== Prompt ==
Search the entries below for the word "retry" and copy each line that has it.

[[ Extracted data open ]]

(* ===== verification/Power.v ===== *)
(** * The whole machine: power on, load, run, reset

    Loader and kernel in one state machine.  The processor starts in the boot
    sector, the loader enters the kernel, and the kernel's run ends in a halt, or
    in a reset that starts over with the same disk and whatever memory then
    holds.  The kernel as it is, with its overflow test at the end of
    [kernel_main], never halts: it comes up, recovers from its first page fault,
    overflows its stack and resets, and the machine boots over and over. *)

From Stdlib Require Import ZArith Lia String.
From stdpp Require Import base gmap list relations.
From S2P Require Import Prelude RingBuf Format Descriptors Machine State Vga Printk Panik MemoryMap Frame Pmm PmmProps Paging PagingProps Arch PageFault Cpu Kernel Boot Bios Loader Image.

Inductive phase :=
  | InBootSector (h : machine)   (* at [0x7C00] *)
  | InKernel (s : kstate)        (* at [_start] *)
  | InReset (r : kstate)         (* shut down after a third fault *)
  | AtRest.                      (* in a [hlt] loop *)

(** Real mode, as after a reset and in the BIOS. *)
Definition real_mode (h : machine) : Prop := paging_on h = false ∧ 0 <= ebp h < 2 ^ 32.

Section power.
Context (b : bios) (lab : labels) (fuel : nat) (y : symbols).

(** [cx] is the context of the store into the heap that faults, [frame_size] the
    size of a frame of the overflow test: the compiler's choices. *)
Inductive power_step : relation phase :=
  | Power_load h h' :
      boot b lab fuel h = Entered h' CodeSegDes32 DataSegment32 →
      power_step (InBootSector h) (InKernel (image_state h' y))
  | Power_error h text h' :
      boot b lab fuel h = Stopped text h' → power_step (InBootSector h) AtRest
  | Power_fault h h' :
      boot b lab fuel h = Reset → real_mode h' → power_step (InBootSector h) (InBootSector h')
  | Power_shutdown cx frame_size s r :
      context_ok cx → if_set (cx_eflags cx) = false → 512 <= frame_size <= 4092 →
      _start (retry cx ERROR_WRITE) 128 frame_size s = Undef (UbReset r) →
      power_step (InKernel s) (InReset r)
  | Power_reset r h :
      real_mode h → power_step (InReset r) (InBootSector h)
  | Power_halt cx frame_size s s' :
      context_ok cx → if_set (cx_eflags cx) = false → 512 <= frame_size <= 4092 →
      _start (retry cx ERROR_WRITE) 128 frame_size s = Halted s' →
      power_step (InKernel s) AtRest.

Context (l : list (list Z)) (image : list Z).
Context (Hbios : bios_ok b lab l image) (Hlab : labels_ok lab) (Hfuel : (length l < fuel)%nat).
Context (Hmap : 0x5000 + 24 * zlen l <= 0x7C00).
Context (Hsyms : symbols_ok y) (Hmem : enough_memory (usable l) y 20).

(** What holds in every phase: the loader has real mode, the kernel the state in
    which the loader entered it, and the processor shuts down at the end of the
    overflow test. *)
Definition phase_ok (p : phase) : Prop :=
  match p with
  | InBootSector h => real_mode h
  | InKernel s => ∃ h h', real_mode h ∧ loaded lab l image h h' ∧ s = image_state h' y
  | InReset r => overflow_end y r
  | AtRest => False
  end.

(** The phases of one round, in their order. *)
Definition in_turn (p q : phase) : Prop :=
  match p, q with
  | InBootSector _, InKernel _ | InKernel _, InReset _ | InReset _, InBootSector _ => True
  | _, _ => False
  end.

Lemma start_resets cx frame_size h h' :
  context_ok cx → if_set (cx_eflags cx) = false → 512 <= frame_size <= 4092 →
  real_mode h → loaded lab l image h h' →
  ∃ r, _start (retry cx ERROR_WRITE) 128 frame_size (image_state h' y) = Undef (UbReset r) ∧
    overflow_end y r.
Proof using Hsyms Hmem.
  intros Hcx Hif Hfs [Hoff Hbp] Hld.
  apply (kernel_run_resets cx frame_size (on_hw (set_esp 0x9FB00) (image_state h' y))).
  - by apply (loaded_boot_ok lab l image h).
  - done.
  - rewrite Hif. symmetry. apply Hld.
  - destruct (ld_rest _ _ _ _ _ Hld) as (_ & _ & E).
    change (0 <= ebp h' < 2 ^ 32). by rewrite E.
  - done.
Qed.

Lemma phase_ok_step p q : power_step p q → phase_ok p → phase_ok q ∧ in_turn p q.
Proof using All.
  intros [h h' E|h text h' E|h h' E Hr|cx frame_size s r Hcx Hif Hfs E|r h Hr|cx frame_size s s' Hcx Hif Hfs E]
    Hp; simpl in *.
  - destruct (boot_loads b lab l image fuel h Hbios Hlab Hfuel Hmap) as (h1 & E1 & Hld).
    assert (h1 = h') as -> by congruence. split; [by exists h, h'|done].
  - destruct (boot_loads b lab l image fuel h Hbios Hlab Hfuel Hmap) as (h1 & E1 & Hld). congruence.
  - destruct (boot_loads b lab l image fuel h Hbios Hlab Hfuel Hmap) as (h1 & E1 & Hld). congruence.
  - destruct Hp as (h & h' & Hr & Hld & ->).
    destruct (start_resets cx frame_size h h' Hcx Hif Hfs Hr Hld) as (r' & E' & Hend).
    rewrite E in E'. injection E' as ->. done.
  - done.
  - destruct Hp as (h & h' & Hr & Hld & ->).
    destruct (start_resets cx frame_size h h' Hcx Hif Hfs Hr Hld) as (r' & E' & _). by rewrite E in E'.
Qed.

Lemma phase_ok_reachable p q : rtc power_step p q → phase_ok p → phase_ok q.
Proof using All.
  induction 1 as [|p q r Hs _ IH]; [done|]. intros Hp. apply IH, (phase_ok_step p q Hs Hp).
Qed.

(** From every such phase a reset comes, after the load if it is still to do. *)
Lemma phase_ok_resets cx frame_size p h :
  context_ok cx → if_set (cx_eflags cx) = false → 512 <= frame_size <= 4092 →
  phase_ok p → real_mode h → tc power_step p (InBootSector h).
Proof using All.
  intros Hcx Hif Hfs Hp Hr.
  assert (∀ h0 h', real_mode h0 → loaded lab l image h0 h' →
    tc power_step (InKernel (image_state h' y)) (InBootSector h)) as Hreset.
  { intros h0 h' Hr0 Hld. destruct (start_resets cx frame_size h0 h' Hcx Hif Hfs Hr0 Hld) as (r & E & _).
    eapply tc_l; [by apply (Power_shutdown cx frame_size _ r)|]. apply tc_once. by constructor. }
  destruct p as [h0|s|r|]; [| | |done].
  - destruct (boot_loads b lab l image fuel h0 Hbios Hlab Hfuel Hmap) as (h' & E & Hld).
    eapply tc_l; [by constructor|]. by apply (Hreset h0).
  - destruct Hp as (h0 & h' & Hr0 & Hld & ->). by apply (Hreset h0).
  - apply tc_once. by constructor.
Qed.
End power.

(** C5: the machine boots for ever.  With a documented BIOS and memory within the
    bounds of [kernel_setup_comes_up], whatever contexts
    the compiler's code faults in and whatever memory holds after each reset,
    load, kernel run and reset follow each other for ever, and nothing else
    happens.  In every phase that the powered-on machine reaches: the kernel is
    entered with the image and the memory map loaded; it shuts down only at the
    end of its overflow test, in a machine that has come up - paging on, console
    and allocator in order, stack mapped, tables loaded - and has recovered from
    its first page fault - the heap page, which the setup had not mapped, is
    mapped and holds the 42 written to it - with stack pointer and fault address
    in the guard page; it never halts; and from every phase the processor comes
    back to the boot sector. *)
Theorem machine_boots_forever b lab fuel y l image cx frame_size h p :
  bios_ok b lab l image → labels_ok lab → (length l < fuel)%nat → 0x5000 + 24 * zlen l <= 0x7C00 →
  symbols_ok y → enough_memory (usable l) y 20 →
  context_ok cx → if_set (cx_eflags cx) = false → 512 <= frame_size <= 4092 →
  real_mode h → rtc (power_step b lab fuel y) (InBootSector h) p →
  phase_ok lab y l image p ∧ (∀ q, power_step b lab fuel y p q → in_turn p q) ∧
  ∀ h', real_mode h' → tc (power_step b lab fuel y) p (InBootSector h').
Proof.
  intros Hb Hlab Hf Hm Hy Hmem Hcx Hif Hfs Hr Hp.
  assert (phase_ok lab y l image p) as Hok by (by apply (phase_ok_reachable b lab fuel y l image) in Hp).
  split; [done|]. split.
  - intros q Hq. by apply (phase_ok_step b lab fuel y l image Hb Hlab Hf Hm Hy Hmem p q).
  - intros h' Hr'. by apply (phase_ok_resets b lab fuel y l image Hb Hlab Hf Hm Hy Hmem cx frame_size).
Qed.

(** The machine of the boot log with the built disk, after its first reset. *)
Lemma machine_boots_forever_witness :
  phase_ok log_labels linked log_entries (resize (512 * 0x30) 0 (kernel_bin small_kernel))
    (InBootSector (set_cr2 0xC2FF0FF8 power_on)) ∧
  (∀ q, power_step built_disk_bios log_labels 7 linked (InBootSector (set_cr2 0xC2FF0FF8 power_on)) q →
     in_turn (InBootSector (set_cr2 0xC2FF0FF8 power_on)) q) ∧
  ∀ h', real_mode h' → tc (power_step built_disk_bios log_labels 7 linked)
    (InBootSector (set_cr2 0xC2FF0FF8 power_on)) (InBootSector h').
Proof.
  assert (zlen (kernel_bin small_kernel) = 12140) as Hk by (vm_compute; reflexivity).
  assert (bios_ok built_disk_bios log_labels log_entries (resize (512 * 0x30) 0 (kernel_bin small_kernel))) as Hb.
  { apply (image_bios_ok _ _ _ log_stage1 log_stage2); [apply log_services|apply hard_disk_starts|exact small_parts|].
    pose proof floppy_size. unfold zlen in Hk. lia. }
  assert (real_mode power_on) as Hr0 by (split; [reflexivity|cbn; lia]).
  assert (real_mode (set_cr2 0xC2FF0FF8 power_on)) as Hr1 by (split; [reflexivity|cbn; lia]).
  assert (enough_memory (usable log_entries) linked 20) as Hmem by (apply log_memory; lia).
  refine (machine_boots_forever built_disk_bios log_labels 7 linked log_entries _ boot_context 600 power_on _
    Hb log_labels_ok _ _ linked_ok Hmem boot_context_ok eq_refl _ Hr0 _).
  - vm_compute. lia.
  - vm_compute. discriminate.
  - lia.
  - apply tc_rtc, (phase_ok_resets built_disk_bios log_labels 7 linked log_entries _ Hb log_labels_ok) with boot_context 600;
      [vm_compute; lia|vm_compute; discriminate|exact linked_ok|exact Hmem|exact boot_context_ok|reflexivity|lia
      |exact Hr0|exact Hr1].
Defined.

[[ Extracted data closed ]]

== Solution ==
      _start (retry cx ERROR_WRITE) 128 frame_size s = Undef (UbReset r) →
      _start (retry cx ERROR_WRITE) 128 frame_size s = Halted s' →
  ∃ r, _start (retry cx ERROR_WRITE) 128 frame_size (image_state h' y) = Undef (UbReset r) ∧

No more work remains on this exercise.